Personnellement, l’humour noir et mordant de Solondz
me fait bien rire. Abe écoute des chansons ultra-nunuches glorifiant la
« positive attitude » américaine Et lorsqu’au deuxième rendez-vous
avec Miranda, il la demande en mariage, la fille suicidaire accueille cette
proposition incongrue avec résignation, comme si elle attendait au fond une
perspective aussi peu exaltante : « Je devrais renoncer à l’amour,
l’ambition, le sexe et les attentes. Je devrais juste me marier et avoir des
enfants.»
Les comédies de Solondz radiographient les travers de
la middle class américaine de manière souvent dérangeante. La plus réussie à ce
jour reste Happiness (1998). Dark Horse, elle, s’étiole
progressivement. On a l’impression que le réalisateur s’est embarqué dans le
projet sans en connaître la fin… qui s’avère décevante... ce qui ne fait
qu’ajouter à l’impression un peu déprimante que l’on garde du film.
Namir Abdel Messeeh n’avait quant à lui clairement
aucune idée de la fin de son film quand il est parti tourner en Egypte, son
pays d’origine. Il n’avait d’ailleurs pas d’idée sur grand-chose, comme il le
laisse entendre lui-même au début de ce film foutraque. Parti pour être un
documentaire sur les apparitions de la Vierge en Egypte, La Vierge, les
coptes et moi se transforme en cours de route en journal intime : à
travers une mise en abyme où le réalisateur trentenaire se met en scène, ce
premier long-métrage raconte avec légèreté et humour son tournage fauché et
bancal.
Issu d’une famille copte, Abdel Messeeh commence par
se rendre au Caire à la recherche de témoignages et de documents sur les
apparitions de la Vierge à Zeitoun en 1968.

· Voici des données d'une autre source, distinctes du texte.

(* ===== verification/RequestFrames.v ===== *)
(** * What the operations on requests leave alone

    The frames of the operations of [Requests]: which of the owners the wire
    depends on (attempts, FIFOs, pending sends, live requests, transfers,
    coverage rows) each of them touches. *)

From S2P Require Import Prelude Grammar Coverage RouterTypes Router OwnerIndex Attempts Attribution Requests RequestInvariant.

(** Sends recorded and not yet handed off. *)
Definition waiting (c : CoreRequests) (sub : SubId) : list (N * ConcreteFilter) :=
  (λ p, (pe_request_revision p, pe_filter p)) <$>
    default [] (pending_request_evidence c !! home_key sub).


(** Nothing new reaches the wire: attempts, retries and transfers may go, a
    live request may lose its place or finish, and a subscription keeps its
    sends or loses all of them with its place. *)
Record shrinks (c c' : CoreRequests) : Prop := mkShrinks {
  sh_attempts : at_attempts (attempts c') ⊆ at_attempts (attempts c);
  sh_retries : at_retries (attempts c') ⊆ at_retries (attempts c);
  sh_send : next_send_id (attribution c') = next_send_id (attribution c);
  sh_sends sub :
    (fifo_of (attribution c') sub = fifo_of (attribution c) sub ∧ waiting c' sub = waiting c sub) ∨
    (fifo_of (attribution c') sub = [] ∧ waiting c' sub = [] ∧
     live_wire_requests c' !! home_key sub = None);
  sh_live : live_from (live_wire_requests c) (live_wire_requests c');
  sh_transfers : pending_request_claim_transfers c' ⊆ pending_request_claim_transfers c;
  sh_coverage : coverage c' = coverage c;
  sh_clock : clock c' = clock c
}.

Lemma live_from_trans m1 m2 m3 : live_from m1 m2 → live_from m2 m3 → live_from m1 m3.
Proof.
  intros H12 H23 key l3 Hl3. destruct (H23 _ _ Hl3) as (l2 & Hl2 & Hf & Hr & Hi).
  destruct (H12 _ _ Hl2) as (l1 & Hl1 & ? & ? & ?). exists l1. split; [done|]. split_and!; congruence.
Qed.

Lemma live_from_None m m' key : live_from m m' → m !! key = None → m' !! key = None.
Proof.
  intros Hm Hk. apply eq_None_not_Some. intros [l (l' & ? & _)%Hm]. congruence.
Qed.

#[global] Instance shrinks_preorder : PreOrder shrinks.
Proof.
  split.
  - intros c. split; try done; [by left|apply live_from_refl].
  - intros c1 c2 c3 H12 H23. split; try (etrans; [apply H23|apply H12]).
    + intros sub. destruct (sh_sends _ _ H12 sub) as [[E1 E2]|(E1 & E2 & E3)],
        (sh_sends _ _ H23 sub) as [[F1 F2]|(F1 & F2 & F3)]; [left|right..]; split_and!; try congruence.
      eapply live_from_None; [apply H23|done].
    + eapply live_from_trans; [apply H12|apply H23].
Qed.

(** Owners of a request the wire does not see. *)
Lemma shrinks_unseen c c' :
  attempts c' = attempts c → next_send_id (attribution c') = next_send_id (attribution c) →
  inflight (attribution c') = inflight (attribution c) →
  pending_request_evidence c' = pending_request_evidence c →
  live_from (live_wire_requests c) (live_wire_requests c') →
  pending_request_claim_transfers c' ⊆ pending_request_claim_transfers c →
  coverage c' = coverage c → clock c' = clock c → shrinks c c'.
Proof.
  intros Ha ? Hi Hp ????. split; rewrite ?Ha; try done.
  intros sub. left. unfold fifo_of, waiting. by rewrite Hi, Hp.
Qed.

Lemma abandons_shrinks c c' subs :
  (∀ s, subs s ∨ ¬ subs s) → abandons c c' subs → shrinks c c'.
Proof.
  intros Hdec Hab. destruct Hab. split; try done; [|by apply live_from_subseteq].
  intros sub. destruct (ab_fifo sub) as [Hf1 Hf2]. destruct (ab_pending (home_key sub)) as [Hp1 Hp2].
  unfold waiting. destruct (Hdec sub) as [Hs|Hs]; [right|left].
  - rewrite Hp1 by done. split_and!; [by apply Hf1|done|by apply ab_live_gone].
  - rewrite Hp2 by done. split; [by apply Hf2|done].
Qed.

Ltac unseen := apply shrinks_unseen; simpl; try done; try apply live_from_refl.

Lemma take_active_shrinks c r : core_ok c → shrinks c (take_active_request_evidence c r).1.
Proof. intros Hok. destruct (take_active_ok c r Hok) as [_ (a & b & ->)]. unseen. Qed.

Lemma finish_shrinks c request : core_ok c → shrinks c (finish_stored_events c request).
Proof.
  intros Hok. destruct (finish_stored_events_ok c request Hok) as [_ (m & -> & Hm)]. unseen.
Qed.

Lemma retire_evidence_shrinks c send : core_ok c → shrinks c (retire_request_evidence c send).1.
Proof.
  intros Hok. unfold retire_request_evidence.
  pose proof (take_active_ok c send Hok) as [Hok1 _]. pose proof (take_active_shrinks c send Hok) as Hq.
  destruct (take_active_request_evidence c send) as [c1 [a|]]; [|done].
  simpl in *. etrans; [exact Hq|by apply finish_shrinks].
Qed.

Lemma emit_settled_shrinks obs c send : core_ok c → shrinks c (emit_request_settled obs c send).1.1.
Proof.
  intros Hok. unfold emit_request_settled.
  pose proof (take_active_ok c send Hok) as [Hok1 _]. pose proof (take_active_shrinks c send Hok) as Hq.
  destruct (take_active_request_evidence c send) as [c1 [a|]]; [|done].
  simpl in *. etrans; [exact Hq|by apply finish_shrinks].
Qed.

Lemma fewer_live_ok c m :
  core_ok c → m ⊆ live_wire_requests c → core_ok (with_live c m) ∧ shrinks c (with_live c m).
Proof.
  intros Hok Hm. split; [by apply live_from_home, live_from_subseteq|]. unseen.
  by apply live_from_subseteq.
Qed.

Lemma foldl_take_shrinks c c1 revisions :
  core_ok c1 → shrinks c c1 →
  core_ok (foldl (λ c r, (take_active_request_evidence c r).1) c1 revisions) ∧
  shrinks c (foldl (λ c r, (take_active_request_evidence c r).1) c1 revisions).
Proof.
  intros Hok Hq. destruct (foldl_take_active_ok revisions c1 Hok) as [Hok' (a & b & E)].
  split; [done|]. etrans; [exact Hq|]. rewrite E. unseen.
Qed.

Lemma close_session_ok c session handle :
  core_ok c → core_ok (close_requests_for_session c session handle) ∧
  shrinks c (close_requests_for_session c session handle).
Proof.
  intros Hok. unfold close_requests_for_session.
  apply foldl_take_shrinks; apply fewer_live_ok; try done; apply map_filter_subseteq.
Qed.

« Je n’y allais pas pour dénoncer ou démontrer quelque chose, mais
pour essayer de comprendre un phénomène », explique-t-il dans un entretien radiophonique. Or, lui-même étant à la fois sceptique et candide dans son
approche (pour ne pas dire nonchalant), son enquête se heurte vite à toutes
sortes de barrages et de réticences. « En fait, ce qui est sensible, ce
n’est pas tellement d’enquêter sur les apparitions de la Vierge, mais c’est
d’en douter. Mettre en doute le moindre des dogmes des coptes, c’est pour la
minorité remettre en cause l’existence de la communauté. »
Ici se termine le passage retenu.